**WHAT THE TASK ASKS:**
Below this line is the material. Write out only its lines from the one containing "if Char.is_digit c then read_digits" through the one containing "keeps the exact", both kept, exactly.

Content starts

(** * PostNord event tracker: a shallow embedding and its verified properties

    The definitions follow the layout of the TypeScript sources:

    - [Char], [Js], [JSON]  the pieces of the JavaScript runtime the code
                   calls (truthiness, [parseInt], [Buffer] base64, [JSON]);
    - [RegExp]     the regular-expression fragment used by the patterns;
    - [Models]     [src/models] (status enum, event record, limits, patterns);
    - [Host]       what an invocation gets from outside ([Date], zod's
                   [datetime], [uuidv4], the clock, failures of the store);
    - [Validators] [src/validators] (format, timestamp and schemas);
    - [Dynamo]     the DynamoDB table the service talks to;
    - [Run]        the state of an invocation and exceptions;
    - [Service]    [src/services/aws.dynamo.service.ts];
    - [Response]   [src/utils/response.ts];
    - [Api]        the three Lambda handlers;
    - [IsoHost], [Spec], [Sample]  a concrete host, the wording of the
                   specification, and concrete requests and tables.

    The theorems come after the definitions, one module per subject.

    JavaScript strings are represented by their UTF-8 encoding, as Rocq
    [string]s (sequences of bytes). *)

From Stdlib Require Import String Ascii List Bool Arith NArith ZArith Lia DecimalString.
From Stdlib Require Import Sorted Permutation.
Import ListNotations.
Local Open Scope string_scope.
Local Open Scope list_scope.

(* ===================================================================== *)
(** * Characters *)
(* ===================================================================== *)

Module Char.

Definition code (c : ascii) : N := N_of_ascii c.

Definition in_range (lo hi c : ascii) : bool :=
  ((code lo <=? code c)%N && (code c <=? code hi)%N)%bool.

Definition is_upper (c : ascii) : bool := in_range "A"%char "Z"%char c.
Definition is_lower (c : ascii) : bool := in_range "a"%char "z"%char c.
Definition is_digit (c : ascii) : bool := in_range "0"%char "9"%char c.
Definition is_alnum (c : ascii) : bool := is_upper c || is_lower c || is_digit c.

(** ASCII [toUpperCase]; bytes outside [a-z] are left alone. *)
Definition to_upper (c : ascii) : ascii :=
  if is_lower c then ascii_of_N (code c - 32) else c.

(** A letter of either case, a digit, a hyphen or an underscore. *)
Definition is_word (c : ascii) : bool :=
  is_alnum c || Ascii.eqb c "-" || Ascii.eqb c "_".

(** Every byte, in increasing order. *)
Definition all : list ascii := map ascii_of_nat (seq 0 256).

End Char.

(* ===================================================================== *)
(** * The JavaScript runtime, as far as the code uses it *)
(* ===================================================================== *)

Module Js.

Definition bytes (s : string) : list ascii := list_ascii_of_string s.
Definition str (l : list ascii) : string := string_of_list_ascii l.

(** Truthiness of a value of type [string | undefined]: [undefined] and
    the empty string are falsy. *)
Definition truthy (v : option string) : bool :=
  match v with
  | Some s => negb (s =? "")
  | None => false
  end.

(** [a || b] where [a : string | undefined] and [b : string]. *)
Definition or_else (a : option string) (b : string) : string :=
  match a with
  | Some s => if s =? "" then b else s
  | None => b
  end.

(** [s.length]: the number of UTF-16 code units of the string whose UTF-8
    encoding is [s].  Continuation bytes [10xxxxxx] add nothing, a
    four-byte lead [11110xxx] stands for a surrogate pair. *)
Definition units_of_byte (c : ascii) : nat :=
  let n := Char.code c in
  if (n <? 128)%N then 1
  else if (n <? 192)%N then 0
  else if (n <? 240)%N then 1
  else 2.

Definition length (s : string) : nat :=
  fold_right (fun c acc => units_of_byte c + acc) 0 (bytes s).

(** ** [parseInt(s, 10)] *)

(** [StrWhiteSpaceChar], as UTF-8 byte sequences: TAB, LF, VT, FF, CR, SP,
    NBSP, U+1680, U+2000..U+200A, U+2028, U+2029, U+202F, U+205F, U+3000
    and U+FEFF. *)
Definition WHITESPACE : list (list N) :=
 ([[9]; [10]; [11]; [12]; [13]; [32]; [194; 160]; [225; 154; 128];
   [226; 128; 128]; [226; 128; 129]; [226; 128; 130]; [226; 128; 131];
   [226; 128; 132]; [226; 128; 133]; [226; 128; 134]; [226; 128; 135];
   [226; 128; 136]; [226; 128; 137]; [226; 128; 138]; [226; 128; 168];
   [226; 128; 169]; [226; 128; 175]; [226; 129; 159]; [227; 128; 128];
   [239; 187; 191]])%N.

Fixpoint strip_prefix (p : list N) (s : list ascii) : option (list ascii) :=
  match p, s with
  | [], _ => Some s
  | n :: p', c :: s' => if (Char.code c =? n)%N then strip_prefix p' s' else None
  | _ :: _, [] => None
  end.

Fixpoint strip_any (ps : list (list N)) (s : list ascii) : option (list ascii) :=
  match ps with
  | [] => None
  | p :: ps' =>
      match strip_prefix p s with
      | Some r => Some r
      | None => strip_any ps' s
      end
  end.

Fixpoint trim_start_fuel (fuel : nat) (s : list ascii) : list ascii :=
  match fuel with
  | O => s
  | S f =>
      match strip_any WHITESPACE s with
      | Some r => trim_start_fuel f r
      | None => s
      end
  end.

(** Each removal takes at least one byte away, so [length s] rounds are
    enough. *)
Definition trim_start (s : list ascii) : list ascii :=
  trim_start_fuel (List.length s) s.

Definition digit_value (c : ascii) : Z := Z.of_N (Char.code c) - 48.

(** The longest prefix of decimal digits, read left to right; [seen] tells
    whether at least one digit was consumed. *)
Fixpoint read_digits (acc : Z) (seen : bool) (s : list ascii) : option Z :=
  match s with
  | c :: r =>
      if Char.is_digit c then read_digits (10 * acc + digit_value c) true r
      else if seen then Some acc else None
  | [] => if seen then Some acc else None
  end.

(** [None] is [NaN].  The result of [parseInt] is a double; the model
    keeps the exact integer, which agrees with it on every value below
    2^53 and is on the same side of any smaller bound otherwise. *)
Definition parseInt10 (val : string) : option Z :=
  match trim_start (bytes val) with
  | c :: r =>
      if Ascii.eqb c "-" then option_map Z.opp (read_digits 0 false r)
      else if Ascii.eqb c "+" then read_digits 0 false r
      else read_digits 0 false (c :: r)
  | [] => None
  end.

(** ** [Buffer]: base64 *)

Module Base64.

Definition alphabet : list ascii :=
  bytes "ABCDEFGHIJKLMNOPQRSTUVWXYZabcdefghijklmnopqrstuvwxyz0123456789+/".

Definition enc (v : N) : ascii := nth (N.to_nat v) alphabet "="%char.

(** [buf.toString('base64')]: three bytes give four characters, the
    last group is padded with [=]. *)
Fixpoint encode (bs : list ascii) : list ascii :=
  match bs with
  | [] => []
  | a :: [] =>
      let a := Char.code a in
      [enc (a / 4); enc (a mod 4 * 16); "="%char; "="%char]
  | a :: b :: [] =>
      let a := Char.code a in
      let b := Char.code b in
      [enc (a / 4); enc (a mod 4 * 16 + b / 16); enc (b mod 16 * 4); "="%char]
  | a :: b :: c :: r =>
      let a := Char.code a in
      let b := Char.code b in
      let c := Char.code c in
      enc (a / 4) :: enc (a mod 4 * 16 + b / 16)
        :: enc (b mod 16 * 4 + c / 64) :: enc (c mod 64) :: encode r
  end%N.

(** The value of a base64 character; the decoder of Node accepts the
    URL-safe alphabet as well. *)
Definition unbase64 (c : ascii) : option N :=
  let n := Char.code c in
  (if Char.is_upper c then Some (n - 65)
   else if Char.is_lower c then Some (n - 97 + 26)
   else if Char.is_digit c then Some (n - 48 + 52)
   else if (n =? 43) || (n =? 45) then Some 62
   else if (n =? 47) || (n =? 95) then Some 63
   else None)%N.

(** Characters outside the alphabet are skipped, the first [=] ends the
    input. *)
Fixpoint sextets (s : list ascii) : list N :=
  match s with
  | [] => []
  | c :: r =>
      if Ascii.eqb c "=" then []
      else match unbase64 c with
           | Some v => v :: sextets r
           | None => sextets r
           end
  end.

Definition byte (n : N) : ascii := ascii_of_N (n mod 256).

Fixpoint join (vs : list N) : list ascii :=
  match vs with
  | v1 :: v2 :: v3 :: v4 :: r =>
      byte (v1 * 4 + v2 / 16) :: byte (v2 mod 16 * 16 + v3 / 4)
        :: byte (v3 mod 4 * 64 + v4) :: join r
  | v1 :: v2 :: v3 :: [] =>
      [byte (v1 * 4 + v2 / 16); byte (v2 mod 16 * 16 + v3 / 4)]
  | v1 :: v2 :: [] => [byte (v1 * 4 + v2 / 16)]
  | _ => []
  end%N.

(** [Buffer.from(s, 'base64')] *)
Definition decode (s : list ascii) : list ascii := join (sextets s).

End Base64.

(** [Buffer.from(s).toString('base64')].  A string is its UTF-8 encoding
    here, so [Buffer.from(s)] is the byte sequence itself. *)
Definition to_base64 (s : string) : string := str (Base64.encode (bytes s)).

(** [Buffer.from(s, 'base64').toString()].  Decoding UTF-8 is the identity
    on well-formed text; the replacement of malformed sequences by U+FFFD
    is not modelled. *)
Definition from_base64 (s : string) : string := str (Base64.decode (bytes s)).

End Js.

(* ===================================================================== *)
(** * [JSON.stringify] and [JSON.parse] *)
(* ===================================================================== *)

(** Numbers keep their lexeme (no floating point); an object is the list of
    its members in source order, where a later duplicate of a key shadows
    an earlier one ([get]). *)
Module JSON.
Import Js.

Content ends

**WRITTEN ANSWER:**
      if Char.is_digit c then read_digits (10 * acc + digit_value c) true r
      else if seen then Some acc else None
  | [] => if seen then Some acc else None
  end.

(** [None] is [NaN].  The result of [parseInt] is a double; the model
    keeps the exact integer, which agrees with it on every value below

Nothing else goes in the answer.